Pero el grito que los asistentes recuerdan con mayor viveza es otro, cuando la orquesta, capitaneada por la voz de la soprano Alice Babs, entonó el tema Freedom, repitiendo la palabra en varios idiomas, incluido el castellano. Libertad, liberté, etcétera. “Aquello era alucinante, porque, además, aquel espectáculo estaba teniendo lugar en una iglesia, el último sitio donde, por entonces, nadie podía imaginar vivir una experiencia así. En pleno franquismo, con Ellington y los suyos gritando freedom, libertad! Mi amiga y yo salimos de ahí revolucionadas”, rememora entre risas Maria dels Àngels.
De todo ello quedó constancia en forma de una transmisión para Televisión Española, y del disco Second Sacred Concert que recoge la actuación en la basílica barcelonesa y en cuyas notas de contraportada Ellington recuerda: “La música y el mensaje del concierto parecieron lograr trascender las barreras del lenguaje sin dificultad”. Algo lógico, si se piensa en un elenco que incluía a los saxofonistas Johnny Hodges, Russell Procope y Paul Gonsalves; los trompetistas Cootie Williams y Cat Anderson; el trombonista Benny Green o el baterista Sam Woodyard, entre muchos otros. Pura dinamita sacra.
Libertad de existir
La idea de los Conciertos Sacros de Duke Ellington empezó a tomar forma durante el estallido del Movimiento por los Derechos Civiles, a principios de los años 60, cuando una mitad de los Estados Unidos no sólo no dialogaba con la otra mitad, sino que poco menos que la odiaba.

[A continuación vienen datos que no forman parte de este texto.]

(** C5: the loop of the resolver computes the path of the segments: the
    file name of an item other than the model is the segments of its
    hierarchy (the safe package name, [_root] or the safe name of the entry
    point, then the segment name of each item below, none for an enum
    member), each followed by a separator, then [_index.md]. *)
Theorem filename_is_segments r :
  Api.kind r ≠ Model → _getFilenameForApiItem r = joined (segments r).
Proof. intros Hk. apply (inj chars). by rewrite chars_joined, filename_segments. Qed.

(** File names are injective on the items of a tree that have a page of
    their own. *)
Lemma filename_inj_tree (root : ApiItem) r1 r2 :
  wf_model root = true → unique_segments root = true →
  in_tree root r1 → in_tree root r2 →
  addressable r1 = true → addressable r2 = true →
  _getFilenameForApiItem r1 = _getFilenameForApiItem r2 → r1 = r2.
Proof.
  intros Hwf Hu Ht1 Ht2 Ha1 Ha2 Heq.
  destruct (decide (Api.kind r1 = Model)) as [Hk1|Hk1],
    (decide (Api.kind r2 = Model)) as [Hk2|Hk2].
  - by rewrite (tree_Model root r1), (tree_Model root r2).
  - by destruct (filename_Model_ne r1 r2).
  - by destruct (filename_Model_ne r2 r1).
  - destruct (tree_not_Model root r1) as (c1 & Hh1 & Hc1 & Hn1); [done..|].
    destruct (tree_not_Model root r2) as (c2 & Hh2 & Hc2 & Hn2); [done..|].
    destruct (tree_ref_segments root r1 c1) as (Hs1 & Hf1 & Hr1); [done..|].
    destruct (tree_ref_segments root r2 c2) as (Hs2 & Hf2 & Hr2); [done..|].
    apply filename_inj_segments in Heq; [|done..]. rewrite Hs1, Hs2 in Heq.
    apply getHierarchy_inj. rewrite Hh1, Hh2. f_equal.
    by apply (chain_segments_inj root).
Qed.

En las notas al programa del primer concierto, que tuvo lugar en la Grace Cathedral de San Francisco en septiembre de 1965, el artista lo explicaba de esta manera: “¿Cómo puede alguien esperar ser comprendido, a menos que presente sus pensamientos con total honestidad? Esta situación es injusta porque exige demasiado del mundo. En efecto, nos decimos a nosotros mismos: ‘No me atrevo a mostrarte lo que soy porque no confío en ti, pero, por favor, quiéreme de todos modos porque lo necesito’. Y, por supuesto, si no me amas incondicionalmente, eres un perro sucio, tal como sospechaba, así que tenía razón desde el principio’. Sin embargo, cada vez que los hijos de Dios han desechado el miedo en pos de la honestidad —tratando de comunicarse a sí mismos, comprendidos o no—, es cuando han ocurrido los milagros”.
Esta libertad de existir con total honestidad, dialogando con lo elevado y, a través de éste, con el resto de la humanidad, fue una de las bases sobre las que Duke Ellington planteó sus exitosos conciertos litúrgicos. El hombre que había revolucionado el jazz, que había definido y redefinido el concepto de big band, que había escrito más de mil temas, entre los cuales incontables estándares, rezaba así a Dios, a la gente, a la vida. Lo explica con detalle, junto con el grueso de su carrera, en ese La música es mi amante que vio la luz en 1973, un año antes de su muerte.
Sea como sea, aquella noche del 24 de noviembre de 1969, arropado por “la arquitectura esbelta y sublime de Sant María del Mar” —según Daniel Carbonell—, aquel hombre genial llevó a la apoteosis a un buen número de barceloneses con ese góspel suyo, personal, intransferible… y definitivamente liberador.